→ **Problem to work on**
The listing below contains a span that opens with the line containing "Lemma overlay_add_eq m u : iu_index u = ix ->" and closes with the line containing "destruct (last_update us ix k) as [v|];". Return that span exactly.

[Task inputs Boundary: Start]

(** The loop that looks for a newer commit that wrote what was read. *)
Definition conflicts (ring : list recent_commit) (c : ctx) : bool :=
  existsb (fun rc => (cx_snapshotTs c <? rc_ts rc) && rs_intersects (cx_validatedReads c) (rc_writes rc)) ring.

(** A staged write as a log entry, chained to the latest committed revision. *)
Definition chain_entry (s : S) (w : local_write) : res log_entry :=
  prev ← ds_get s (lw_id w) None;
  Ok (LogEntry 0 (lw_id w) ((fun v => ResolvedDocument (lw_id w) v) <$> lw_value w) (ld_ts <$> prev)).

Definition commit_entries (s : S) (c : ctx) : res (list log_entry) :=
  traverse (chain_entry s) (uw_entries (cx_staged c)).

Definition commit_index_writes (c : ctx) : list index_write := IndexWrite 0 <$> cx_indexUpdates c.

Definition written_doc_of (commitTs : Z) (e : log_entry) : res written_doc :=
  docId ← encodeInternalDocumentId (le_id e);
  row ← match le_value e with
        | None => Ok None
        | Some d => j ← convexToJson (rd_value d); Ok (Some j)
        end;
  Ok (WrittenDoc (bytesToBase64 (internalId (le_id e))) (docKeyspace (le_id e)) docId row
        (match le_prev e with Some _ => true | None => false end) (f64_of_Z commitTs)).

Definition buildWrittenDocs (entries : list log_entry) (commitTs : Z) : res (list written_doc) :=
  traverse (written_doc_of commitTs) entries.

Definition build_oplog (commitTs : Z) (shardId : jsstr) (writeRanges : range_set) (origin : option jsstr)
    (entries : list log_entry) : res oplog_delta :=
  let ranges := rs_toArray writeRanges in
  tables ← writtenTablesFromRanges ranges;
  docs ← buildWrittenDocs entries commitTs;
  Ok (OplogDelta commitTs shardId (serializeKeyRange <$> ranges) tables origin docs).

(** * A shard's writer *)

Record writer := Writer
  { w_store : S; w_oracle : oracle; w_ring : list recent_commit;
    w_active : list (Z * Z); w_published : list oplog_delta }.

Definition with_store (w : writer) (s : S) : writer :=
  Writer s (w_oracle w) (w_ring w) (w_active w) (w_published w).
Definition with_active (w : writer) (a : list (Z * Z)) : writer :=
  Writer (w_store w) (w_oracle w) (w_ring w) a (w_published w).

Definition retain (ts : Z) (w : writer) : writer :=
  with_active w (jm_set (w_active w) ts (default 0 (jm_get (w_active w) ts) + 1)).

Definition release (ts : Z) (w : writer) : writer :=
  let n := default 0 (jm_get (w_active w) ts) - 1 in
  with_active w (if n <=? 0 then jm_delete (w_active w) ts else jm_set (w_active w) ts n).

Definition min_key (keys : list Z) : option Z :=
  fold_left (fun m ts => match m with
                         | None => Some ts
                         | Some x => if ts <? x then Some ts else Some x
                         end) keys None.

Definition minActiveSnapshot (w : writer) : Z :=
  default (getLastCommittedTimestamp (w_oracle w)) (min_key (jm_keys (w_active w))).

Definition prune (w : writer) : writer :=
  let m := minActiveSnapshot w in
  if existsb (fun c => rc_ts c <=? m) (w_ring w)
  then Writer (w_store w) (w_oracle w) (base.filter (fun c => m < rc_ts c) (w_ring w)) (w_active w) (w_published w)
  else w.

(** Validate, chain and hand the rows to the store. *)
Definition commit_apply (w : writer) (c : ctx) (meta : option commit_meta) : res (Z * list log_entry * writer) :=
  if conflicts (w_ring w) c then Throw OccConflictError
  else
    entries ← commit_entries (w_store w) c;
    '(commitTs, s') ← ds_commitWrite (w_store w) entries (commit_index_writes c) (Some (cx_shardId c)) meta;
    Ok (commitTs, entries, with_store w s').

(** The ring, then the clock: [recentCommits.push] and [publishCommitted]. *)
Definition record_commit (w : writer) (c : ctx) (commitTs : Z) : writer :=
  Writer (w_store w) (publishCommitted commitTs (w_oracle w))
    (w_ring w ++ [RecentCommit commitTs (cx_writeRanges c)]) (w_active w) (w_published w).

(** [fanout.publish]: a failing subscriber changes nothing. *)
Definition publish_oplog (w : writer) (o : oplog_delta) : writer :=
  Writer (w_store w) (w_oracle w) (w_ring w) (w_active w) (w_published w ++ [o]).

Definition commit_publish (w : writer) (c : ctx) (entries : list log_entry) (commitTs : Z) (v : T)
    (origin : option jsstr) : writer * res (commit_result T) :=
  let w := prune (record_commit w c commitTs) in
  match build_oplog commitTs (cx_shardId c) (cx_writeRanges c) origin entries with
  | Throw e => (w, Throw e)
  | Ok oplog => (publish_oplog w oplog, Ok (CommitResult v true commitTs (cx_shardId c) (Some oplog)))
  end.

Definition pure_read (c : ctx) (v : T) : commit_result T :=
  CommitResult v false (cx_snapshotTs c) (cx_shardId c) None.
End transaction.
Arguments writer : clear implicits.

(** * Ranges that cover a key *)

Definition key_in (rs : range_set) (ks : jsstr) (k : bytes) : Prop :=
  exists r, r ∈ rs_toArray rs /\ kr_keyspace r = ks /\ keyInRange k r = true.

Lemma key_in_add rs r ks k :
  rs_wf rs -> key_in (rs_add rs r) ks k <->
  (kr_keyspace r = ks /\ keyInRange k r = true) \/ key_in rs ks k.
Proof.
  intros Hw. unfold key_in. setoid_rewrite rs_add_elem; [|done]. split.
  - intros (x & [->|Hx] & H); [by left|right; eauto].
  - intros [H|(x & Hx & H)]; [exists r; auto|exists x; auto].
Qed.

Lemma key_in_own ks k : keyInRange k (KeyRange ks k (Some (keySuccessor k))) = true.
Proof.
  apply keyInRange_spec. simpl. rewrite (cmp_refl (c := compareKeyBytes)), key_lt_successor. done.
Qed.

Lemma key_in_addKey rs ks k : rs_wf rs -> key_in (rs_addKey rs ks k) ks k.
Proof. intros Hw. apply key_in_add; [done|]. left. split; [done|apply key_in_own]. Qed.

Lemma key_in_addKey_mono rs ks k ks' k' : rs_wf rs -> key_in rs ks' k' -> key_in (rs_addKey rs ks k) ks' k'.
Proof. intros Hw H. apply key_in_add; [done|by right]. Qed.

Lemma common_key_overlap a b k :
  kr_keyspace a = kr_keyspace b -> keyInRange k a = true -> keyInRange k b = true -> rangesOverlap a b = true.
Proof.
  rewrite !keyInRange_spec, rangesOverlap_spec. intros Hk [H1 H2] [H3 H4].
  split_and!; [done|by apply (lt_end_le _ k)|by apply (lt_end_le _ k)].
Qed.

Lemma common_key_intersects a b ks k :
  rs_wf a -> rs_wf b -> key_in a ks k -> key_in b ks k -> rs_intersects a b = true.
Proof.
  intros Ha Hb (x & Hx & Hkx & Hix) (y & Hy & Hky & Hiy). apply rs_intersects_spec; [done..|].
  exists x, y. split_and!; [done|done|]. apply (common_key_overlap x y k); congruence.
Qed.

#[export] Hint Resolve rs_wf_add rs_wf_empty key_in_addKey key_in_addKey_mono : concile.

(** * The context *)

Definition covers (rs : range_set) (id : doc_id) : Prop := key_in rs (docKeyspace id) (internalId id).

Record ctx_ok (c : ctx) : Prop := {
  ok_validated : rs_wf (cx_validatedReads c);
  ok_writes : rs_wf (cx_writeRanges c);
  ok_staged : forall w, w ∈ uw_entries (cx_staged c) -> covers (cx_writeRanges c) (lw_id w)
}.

[Task inputs Boundary: End]
[Task inputs Boundary: Start]

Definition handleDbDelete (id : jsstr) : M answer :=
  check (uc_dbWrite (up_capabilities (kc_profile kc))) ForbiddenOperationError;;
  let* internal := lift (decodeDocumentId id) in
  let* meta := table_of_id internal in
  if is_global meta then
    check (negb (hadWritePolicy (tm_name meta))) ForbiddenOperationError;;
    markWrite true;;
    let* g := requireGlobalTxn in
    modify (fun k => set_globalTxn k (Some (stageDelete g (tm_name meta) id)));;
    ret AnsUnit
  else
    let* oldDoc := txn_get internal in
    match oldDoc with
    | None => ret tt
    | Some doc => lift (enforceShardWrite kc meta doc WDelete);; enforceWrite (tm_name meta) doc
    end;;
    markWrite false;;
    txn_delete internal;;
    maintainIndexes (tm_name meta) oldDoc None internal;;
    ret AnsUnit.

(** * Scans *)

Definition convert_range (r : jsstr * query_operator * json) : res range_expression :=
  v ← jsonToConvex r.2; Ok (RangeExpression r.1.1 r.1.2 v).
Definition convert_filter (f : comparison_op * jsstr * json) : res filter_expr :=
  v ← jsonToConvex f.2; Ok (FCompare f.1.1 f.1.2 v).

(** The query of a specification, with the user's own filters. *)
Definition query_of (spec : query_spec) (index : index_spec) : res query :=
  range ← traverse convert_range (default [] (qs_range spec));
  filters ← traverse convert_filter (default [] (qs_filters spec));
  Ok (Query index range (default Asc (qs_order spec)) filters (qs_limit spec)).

[Task inputs Boundary: End]
[Task inputs Boundary: Start]

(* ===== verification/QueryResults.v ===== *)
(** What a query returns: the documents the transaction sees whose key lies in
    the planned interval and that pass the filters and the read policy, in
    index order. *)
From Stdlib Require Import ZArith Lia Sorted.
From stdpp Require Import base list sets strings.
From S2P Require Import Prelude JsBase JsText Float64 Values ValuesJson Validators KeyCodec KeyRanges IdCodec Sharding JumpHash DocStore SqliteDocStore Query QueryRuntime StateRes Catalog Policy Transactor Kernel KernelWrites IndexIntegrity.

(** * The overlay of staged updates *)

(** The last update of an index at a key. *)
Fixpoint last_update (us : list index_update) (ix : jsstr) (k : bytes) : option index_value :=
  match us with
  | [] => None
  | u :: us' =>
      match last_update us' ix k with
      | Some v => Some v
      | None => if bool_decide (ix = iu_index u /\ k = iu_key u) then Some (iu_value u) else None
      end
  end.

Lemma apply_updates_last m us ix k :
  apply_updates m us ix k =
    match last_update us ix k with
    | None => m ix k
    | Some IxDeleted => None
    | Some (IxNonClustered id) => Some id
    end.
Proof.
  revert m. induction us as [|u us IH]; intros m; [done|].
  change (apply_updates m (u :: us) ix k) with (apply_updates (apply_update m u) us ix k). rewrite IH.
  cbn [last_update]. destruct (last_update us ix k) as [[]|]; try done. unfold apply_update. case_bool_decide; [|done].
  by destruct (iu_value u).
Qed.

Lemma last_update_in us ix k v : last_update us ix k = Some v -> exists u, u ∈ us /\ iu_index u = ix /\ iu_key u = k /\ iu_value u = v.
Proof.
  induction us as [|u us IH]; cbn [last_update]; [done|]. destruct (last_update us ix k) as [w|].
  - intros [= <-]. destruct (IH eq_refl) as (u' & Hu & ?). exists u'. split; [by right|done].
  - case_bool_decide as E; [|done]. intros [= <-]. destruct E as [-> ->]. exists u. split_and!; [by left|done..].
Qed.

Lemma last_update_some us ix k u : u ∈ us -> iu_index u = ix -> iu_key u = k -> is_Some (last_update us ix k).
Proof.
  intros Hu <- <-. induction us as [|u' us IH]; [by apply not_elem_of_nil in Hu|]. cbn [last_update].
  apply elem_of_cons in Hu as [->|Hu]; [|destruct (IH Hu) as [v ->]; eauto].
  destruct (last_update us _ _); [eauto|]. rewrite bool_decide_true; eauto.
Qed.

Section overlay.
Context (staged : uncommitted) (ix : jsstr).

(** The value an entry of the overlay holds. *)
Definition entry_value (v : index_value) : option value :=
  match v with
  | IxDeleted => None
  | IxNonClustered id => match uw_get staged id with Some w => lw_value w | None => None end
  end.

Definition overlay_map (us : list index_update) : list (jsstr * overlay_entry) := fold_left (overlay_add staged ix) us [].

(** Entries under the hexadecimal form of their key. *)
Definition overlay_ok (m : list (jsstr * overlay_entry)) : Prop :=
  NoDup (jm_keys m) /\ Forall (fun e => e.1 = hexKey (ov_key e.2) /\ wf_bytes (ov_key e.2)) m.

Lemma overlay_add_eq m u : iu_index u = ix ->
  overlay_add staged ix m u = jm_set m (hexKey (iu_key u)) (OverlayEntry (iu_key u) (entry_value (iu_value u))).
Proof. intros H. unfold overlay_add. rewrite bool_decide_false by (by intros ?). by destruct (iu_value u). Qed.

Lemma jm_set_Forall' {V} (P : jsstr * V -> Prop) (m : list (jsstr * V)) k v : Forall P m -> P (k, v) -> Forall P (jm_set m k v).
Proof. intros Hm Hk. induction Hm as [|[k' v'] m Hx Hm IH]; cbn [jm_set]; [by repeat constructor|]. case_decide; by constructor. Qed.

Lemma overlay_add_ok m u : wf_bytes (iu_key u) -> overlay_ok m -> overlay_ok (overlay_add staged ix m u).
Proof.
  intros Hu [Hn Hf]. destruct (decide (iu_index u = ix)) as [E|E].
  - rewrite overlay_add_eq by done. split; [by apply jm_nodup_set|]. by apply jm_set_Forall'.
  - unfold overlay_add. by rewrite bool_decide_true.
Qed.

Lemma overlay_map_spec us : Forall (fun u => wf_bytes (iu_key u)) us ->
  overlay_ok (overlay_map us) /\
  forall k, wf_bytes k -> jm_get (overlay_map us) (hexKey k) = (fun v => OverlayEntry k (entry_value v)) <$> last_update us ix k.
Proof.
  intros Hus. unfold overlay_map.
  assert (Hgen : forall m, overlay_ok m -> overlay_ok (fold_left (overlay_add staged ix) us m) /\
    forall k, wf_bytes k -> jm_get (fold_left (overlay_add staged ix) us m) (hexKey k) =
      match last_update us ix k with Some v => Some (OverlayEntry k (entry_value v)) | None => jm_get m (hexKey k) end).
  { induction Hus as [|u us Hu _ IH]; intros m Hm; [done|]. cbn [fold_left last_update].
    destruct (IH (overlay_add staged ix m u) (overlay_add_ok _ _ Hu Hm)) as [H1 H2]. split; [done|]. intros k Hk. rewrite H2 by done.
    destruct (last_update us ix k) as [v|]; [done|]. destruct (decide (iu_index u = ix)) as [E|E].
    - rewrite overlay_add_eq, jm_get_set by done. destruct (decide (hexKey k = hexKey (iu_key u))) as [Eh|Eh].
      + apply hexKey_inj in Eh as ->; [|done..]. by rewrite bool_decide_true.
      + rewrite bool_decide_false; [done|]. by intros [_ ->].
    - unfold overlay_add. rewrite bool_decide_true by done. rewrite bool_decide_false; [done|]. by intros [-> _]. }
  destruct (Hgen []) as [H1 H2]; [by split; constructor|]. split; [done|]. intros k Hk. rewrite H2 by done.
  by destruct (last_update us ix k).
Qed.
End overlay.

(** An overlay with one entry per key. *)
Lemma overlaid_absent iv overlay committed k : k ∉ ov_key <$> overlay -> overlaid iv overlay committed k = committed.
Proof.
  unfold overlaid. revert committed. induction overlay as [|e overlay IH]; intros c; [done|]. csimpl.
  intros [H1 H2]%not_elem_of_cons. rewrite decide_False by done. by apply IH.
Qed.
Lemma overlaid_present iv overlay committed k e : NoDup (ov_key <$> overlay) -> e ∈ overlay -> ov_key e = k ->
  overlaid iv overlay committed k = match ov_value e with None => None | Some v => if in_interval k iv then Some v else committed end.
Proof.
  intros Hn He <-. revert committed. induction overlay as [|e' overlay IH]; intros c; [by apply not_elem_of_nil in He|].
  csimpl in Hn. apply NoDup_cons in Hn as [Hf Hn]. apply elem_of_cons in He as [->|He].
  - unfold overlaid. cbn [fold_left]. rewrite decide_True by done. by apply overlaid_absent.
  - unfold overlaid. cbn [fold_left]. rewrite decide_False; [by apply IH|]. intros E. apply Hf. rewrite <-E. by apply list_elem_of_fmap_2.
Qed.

[Task inputs Boundary: End]

→ **Output for this task**
Lemma overlay_add_eq m u : iu_index u = ix ->
  overlay_add staged ix m u = jm_set m (hexKey (iu_key u)) (OverlayEntry (iu_key u) (entry_value (iu_value u))).
Proof. intros H. unfold overlay_add. rewrite bool_decide_false by (by intros ?). by destruct (iu_value u). Qed.

Lemma jm_set_Forall' {V} (P : jsstr * V -> Prop) (m : list (jsstr * V)) k v : Forall P m -> P (k, v) -> Forall P (jm_set m k v).
Proof. intros Hm Hk. induction Hm as [|[k' v'] m Hx Hm IH]; cbn [jm_set]; [by repeat constructor|]. case_decide; by constructor. Qed.

Lemma overlay_add_ok m u : wf_bytes (iu_key u) -> overlay_ok m -> overlay_ok (overlay_add staged ix m u).
Proof.
  intros Hu [Hn Hf]. destruct (decide (iu_index u = ix)) as [E|E].
  - rewrite overlay_add_eq by done. split; [by apply jm_nodup_set|]. by apply jm_set_Forall'.
  - unfold overlay_add. by rewrite bool_decide_true.
Qed.

Lemma overlay_map_spec us : Forall (fun u => wf_bytes (iu_key u)) us ->
  overlay_ok (overlay_map us) /\
  forall k, wf_bytes k -> jm_get (overlay_map us) (hexKey k) = (fun v => OverlayEntry k (entry_value v)) <$> last_update us ix k.
Proof.
  intros Hus. unfold overlay_map.
  assert (Hgen : forall m, overlay_ok m -> overlay_ok (fold_left (overlay_add staged ix) us m) /\
    forall k, wf_bytes k -> jm_get (fold_left (overlay_add staged ix) us m) (hexKey k) =
      match last_update us ix k with Some v => Some (OverlayEntry k (entry_value v)) | None => jm_get m (hexKey k) end).
  { induction Hus as [|u us Hu _ IH]; intros m Hm; [done|]. cbn [fold_left last_update].
    destruct (IH (overlay_add staged ix m u) (overlay_add_ok _ _ Hu Hm)) as [H1 H2]. split; [done|]. intros k Hk. rewrite H2 by done.
    destruct (last_update us ix k) as [v|]; [done|]. destruct (decide (iu_index u = ix)) as [E|E].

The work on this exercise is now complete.